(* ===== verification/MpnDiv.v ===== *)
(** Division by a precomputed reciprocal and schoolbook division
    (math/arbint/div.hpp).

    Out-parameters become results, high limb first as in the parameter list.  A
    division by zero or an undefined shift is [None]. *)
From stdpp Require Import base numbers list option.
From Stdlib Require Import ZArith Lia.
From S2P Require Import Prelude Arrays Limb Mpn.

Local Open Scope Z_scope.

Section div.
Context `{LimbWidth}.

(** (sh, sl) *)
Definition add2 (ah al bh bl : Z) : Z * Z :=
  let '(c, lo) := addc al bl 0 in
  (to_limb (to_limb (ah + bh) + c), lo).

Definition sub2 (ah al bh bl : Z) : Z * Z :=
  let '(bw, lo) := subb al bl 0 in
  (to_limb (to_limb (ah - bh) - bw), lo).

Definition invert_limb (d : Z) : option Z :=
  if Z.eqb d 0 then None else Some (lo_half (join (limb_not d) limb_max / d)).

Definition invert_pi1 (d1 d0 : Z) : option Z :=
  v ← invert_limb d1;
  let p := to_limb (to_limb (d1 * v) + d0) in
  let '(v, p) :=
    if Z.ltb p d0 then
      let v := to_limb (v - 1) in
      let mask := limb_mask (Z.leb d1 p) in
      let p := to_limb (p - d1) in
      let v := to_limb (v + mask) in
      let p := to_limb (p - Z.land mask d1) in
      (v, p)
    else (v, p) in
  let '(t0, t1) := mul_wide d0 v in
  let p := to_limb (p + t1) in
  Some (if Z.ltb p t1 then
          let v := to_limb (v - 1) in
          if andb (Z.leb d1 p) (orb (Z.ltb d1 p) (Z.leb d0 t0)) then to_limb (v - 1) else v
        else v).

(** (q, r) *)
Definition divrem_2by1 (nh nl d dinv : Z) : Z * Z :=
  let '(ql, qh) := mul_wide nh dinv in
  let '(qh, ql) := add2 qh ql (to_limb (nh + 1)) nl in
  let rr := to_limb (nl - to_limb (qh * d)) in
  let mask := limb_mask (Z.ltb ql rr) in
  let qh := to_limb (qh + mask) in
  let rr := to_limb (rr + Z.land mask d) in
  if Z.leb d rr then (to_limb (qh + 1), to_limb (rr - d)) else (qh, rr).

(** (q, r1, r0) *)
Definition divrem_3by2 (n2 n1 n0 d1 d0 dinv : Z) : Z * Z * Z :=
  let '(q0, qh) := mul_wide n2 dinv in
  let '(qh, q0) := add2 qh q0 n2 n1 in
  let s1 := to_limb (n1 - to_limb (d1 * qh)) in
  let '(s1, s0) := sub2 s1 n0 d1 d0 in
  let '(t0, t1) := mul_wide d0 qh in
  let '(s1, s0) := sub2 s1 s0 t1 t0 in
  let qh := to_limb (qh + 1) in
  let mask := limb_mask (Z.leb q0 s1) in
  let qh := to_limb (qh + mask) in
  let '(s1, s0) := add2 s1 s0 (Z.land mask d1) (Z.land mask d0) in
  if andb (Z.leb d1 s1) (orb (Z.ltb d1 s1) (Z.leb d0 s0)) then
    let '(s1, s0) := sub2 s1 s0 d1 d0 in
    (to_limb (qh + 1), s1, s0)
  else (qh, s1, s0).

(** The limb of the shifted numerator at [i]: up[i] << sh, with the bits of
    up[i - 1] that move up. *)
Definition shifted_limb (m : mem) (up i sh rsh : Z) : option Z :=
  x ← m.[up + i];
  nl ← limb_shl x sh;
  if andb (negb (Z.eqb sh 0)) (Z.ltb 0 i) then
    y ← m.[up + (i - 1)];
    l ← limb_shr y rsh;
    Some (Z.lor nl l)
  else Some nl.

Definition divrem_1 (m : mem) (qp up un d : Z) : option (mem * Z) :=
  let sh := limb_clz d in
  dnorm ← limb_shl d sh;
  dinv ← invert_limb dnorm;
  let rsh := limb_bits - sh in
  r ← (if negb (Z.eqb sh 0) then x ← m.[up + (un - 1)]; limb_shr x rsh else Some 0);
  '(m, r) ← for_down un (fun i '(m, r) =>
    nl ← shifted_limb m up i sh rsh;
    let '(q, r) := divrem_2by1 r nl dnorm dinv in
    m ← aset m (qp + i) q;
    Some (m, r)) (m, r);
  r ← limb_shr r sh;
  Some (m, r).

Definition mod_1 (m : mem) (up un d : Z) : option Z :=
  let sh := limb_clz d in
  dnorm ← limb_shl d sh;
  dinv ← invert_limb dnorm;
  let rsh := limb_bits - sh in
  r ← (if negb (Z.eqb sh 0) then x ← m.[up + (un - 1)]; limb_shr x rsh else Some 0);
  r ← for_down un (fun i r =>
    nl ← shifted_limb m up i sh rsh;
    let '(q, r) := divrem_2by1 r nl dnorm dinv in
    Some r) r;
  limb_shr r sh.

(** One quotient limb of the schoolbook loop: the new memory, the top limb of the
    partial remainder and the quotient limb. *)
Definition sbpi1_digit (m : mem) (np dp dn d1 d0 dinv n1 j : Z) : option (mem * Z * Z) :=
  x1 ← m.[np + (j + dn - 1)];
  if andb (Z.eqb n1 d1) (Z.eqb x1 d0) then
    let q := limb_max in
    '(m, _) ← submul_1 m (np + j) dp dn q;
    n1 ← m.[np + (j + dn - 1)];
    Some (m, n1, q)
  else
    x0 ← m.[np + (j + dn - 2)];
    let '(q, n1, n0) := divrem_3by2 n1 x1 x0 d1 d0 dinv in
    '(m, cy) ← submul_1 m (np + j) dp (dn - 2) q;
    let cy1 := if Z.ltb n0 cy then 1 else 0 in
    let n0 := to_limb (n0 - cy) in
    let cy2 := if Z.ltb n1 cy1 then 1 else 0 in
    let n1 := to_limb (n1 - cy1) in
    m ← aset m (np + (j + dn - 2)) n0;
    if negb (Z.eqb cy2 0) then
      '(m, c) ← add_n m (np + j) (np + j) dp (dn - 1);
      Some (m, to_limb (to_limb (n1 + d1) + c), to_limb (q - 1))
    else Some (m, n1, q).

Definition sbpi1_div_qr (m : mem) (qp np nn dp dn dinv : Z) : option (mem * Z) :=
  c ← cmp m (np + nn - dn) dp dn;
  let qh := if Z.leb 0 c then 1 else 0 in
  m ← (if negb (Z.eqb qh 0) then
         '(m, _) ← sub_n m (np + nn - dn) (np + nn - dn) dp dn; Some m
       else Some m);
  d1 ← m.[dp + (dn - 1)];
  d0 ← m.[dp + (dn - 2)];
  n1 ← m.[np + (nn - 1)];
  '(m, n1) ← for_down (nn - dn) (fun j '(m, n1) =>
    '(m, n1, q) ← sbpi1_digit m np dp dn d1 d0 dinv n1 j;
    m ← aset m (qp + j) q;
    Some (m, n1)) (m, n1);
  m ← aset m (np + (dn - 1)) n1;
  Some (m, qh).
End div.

-*-*-

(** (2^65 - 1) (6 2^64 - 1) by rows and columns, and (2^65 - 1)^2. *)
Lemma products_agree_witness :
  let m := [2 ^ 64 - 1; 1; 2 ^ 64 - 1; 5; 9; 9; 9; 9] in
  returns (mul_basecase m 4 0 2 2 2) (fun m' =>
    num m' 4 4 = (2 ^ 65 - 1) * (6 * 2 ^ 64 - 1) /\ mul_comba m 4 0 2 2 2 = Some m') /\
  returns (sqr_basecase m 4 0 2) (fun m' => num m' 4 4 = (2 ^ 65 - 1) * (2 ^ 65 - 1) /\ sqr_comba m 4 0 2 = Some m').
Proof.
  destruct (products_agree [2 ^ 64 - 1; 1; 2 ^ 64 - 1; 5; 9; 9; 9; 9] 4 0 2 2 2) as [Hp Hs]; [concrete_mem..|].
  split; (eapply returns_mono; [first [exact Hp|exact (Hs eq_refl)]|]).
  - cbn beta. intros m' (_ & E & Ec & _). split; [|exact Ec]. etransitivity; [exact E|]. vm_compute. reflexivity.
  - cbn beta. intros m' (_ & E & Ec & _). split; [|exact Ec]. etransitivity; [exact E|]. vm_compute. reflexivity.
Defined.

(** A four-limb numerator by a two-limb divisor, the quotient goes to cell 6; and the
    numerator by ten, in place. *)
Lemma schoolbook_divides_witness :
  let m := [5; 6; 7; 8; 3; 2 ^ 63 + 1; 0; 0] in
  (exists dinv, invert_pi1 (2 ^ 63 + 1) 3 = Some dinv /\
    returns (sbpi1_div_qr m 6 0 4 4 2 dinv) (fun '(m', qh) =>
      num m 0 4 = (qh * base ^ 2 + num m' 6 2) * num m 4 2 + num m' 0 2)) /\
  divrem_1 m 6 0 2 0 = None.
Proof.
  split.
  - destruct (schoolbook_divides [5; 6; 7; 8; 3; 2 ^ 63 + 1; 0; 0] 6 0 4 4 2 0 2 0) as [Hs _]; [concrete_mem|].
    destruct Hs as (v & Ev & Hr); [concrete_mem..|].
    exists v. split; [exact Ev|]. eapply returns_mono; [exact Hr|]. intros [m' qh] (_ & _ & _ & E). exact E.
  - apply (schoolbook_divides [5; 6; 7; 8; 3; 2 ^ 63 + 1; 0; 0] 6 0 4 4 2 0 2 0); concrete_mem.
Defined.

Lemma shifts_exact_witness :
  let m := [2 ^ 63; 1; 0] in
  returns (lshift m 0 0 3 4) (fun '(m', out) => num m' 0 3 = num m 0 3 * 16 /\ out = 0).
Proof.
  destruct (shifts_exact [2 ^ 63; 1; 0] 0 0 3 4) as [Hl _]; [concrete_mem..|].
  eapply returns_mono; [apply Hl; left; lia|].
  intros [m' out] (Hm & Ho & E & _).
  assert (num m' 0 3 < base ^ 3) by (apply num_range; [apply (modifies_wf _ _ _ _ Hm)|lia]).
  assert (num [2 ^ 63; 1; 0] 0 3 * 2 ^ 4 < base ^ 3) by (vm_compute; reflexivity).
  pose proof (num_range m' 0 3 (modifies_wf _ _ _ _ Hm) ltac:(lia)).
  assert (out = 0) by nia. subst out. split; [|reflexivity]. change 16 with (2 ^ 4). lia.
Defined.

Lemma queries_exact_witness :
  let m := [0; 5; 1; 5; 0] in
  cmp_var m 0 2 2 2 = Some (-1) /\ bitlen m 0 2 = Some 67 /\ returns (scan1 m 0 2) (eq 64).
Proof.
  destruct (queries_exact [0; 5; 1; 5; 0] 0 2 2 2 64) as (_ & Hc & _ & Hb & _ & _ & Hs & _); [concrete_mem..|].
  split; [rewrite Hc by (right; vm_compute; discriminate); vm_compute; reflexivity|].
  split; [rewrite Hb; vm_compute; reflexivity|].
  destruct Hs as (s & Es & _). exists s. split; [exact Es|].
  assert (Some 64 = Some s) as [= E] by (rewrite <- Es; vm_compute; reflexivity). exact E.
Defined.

-*-*-

__Required work__
Throughout the material above, report each line holding the word "mask".

__Exercise response__
      let mask := limb_mask (Z.leb d1 p) in
      let v := to_limb (v + mask) in
      let p := to_limb (p - Z.land mask d1) in
  let mask := limb_mask (Z.ltb ql rr) in
  let qh := to_limb (qh + mask) in
  let rr := to_limb (rr + Z.land mask d) in
  let mask := limb_mask (Z.leb q0 s1) in
  let qh := to_limb (qh + mask) in
  let '(s1, s0) := add2 s1 s0 (Z.land mask d1) (Z.land mask d0) in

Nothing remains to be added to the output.